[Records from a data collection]

◇ ◇ ◇ ◇ ◇ ◇ ◇

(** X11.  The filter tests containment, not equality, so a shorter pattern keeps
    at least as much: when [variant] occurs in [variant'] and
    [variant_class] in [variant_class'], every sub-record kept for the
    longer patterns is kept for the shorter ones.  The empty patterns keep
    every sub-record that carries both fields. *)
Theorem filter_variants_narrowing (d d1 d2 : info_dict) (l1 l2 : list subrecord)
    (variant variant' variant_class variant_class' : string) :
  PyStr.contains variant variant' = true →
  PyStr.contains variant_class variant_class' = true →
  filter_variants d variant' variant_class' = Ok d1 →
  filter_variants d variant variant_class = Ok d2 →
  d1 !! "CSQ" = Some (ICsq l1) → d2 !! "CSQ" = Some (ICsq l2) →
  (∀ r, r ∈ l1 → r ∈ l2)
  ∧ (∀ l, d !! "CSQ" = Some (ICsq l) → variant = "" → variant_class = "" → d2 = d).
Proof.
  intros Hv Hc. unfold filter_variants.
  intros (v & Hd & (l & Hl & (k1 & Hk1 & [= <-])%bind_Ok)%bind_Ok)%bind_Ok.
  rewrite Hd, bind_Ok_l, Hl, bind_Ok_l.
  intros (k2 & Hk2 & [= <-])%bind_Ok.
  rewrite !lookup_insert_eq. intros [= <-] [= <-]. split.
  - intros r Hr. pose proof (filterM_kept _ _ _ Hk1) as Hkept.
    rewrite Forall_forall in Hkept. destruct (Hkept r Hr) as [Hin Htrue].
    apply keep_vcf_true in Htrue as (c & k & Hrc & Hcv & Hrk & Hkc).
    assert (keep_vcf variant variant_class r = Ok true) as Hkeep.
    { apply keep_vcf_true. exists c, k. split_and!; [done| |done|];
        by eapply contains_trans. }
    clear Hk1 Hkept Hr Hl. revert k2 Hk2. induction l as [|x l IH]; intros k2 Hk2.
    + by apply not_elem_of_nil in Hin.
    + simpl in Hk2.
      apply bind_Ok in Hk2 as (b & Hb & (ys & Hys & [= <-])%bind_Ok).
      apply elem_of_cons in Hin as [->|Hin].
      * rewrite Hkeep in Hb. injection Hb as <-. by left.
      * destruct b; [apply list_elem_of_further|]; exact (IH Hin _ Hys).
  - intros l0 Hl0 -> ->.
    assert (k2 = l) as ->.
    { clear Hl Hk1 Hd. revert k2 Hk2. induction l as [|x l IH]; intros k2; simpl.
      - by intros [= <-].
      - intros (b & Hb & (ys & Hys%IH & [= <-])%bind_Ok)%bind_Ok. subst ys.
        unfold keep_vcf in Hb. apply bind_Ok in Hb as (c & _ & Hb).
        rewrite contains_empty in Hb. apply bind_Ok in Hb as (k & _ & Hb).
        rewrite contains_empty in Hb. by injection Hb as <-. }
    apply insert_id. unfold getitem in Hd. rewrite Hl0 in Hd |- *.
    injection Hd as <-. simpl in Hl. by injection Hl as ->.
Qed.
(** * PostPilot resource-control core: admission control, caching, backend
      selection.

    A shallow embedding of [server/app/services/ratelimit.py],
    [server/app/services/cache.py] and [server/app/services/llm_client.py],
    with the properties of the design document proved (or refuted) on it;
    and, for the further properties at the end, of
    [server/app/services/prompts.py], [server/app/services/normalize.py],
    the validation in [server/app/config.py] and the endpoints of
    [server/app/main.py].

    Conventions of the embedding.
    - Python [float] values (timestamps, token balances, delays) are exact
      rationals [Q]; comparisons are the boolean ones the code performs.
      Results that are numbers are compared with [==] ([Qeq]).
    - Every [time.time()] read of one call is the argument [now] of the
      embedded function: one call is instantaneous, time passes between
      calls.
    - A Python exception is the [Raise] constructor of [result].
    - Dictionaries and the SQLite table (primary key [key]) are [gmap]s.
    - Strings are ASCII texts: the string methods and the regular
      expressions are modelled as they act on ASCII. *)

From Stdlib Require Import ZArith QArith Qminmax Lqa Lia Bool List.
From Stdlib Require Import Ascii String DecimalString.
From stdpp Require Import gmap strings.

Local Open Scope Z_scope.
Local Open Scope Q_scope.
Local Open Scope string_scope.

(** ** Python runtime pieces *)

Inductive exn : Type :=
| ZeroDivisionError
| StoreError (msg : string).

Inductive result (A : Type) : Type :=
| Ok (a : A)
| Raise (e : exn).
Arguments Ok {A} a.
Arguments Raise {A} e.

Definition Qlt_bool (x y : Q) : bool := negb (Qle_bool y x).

◇ ◇ ◇ ◇ ◇ ◇ ◇

- [ACTIVITY]: The entries above hold a line with "- Dictionaries and" and a later line with "From stdpp Require Import gmap strings.". Write out exactly those lines and all lines between, nothing more.

- [RESPONSE AREA]:
    - Dictionaries and the SQLite table (primary key [key]) are [gmap]s.
    - Strings are ASCII texts: the string methods and the regular
      expressions are modelled as they act on ASCII. *)

From Stdlib Require Import ZArith QArith Qminmax Lqa Lia Bool List.
From Stdlib Require Import Ascii String DecimalString.
From stdpp Require Import gmap strings.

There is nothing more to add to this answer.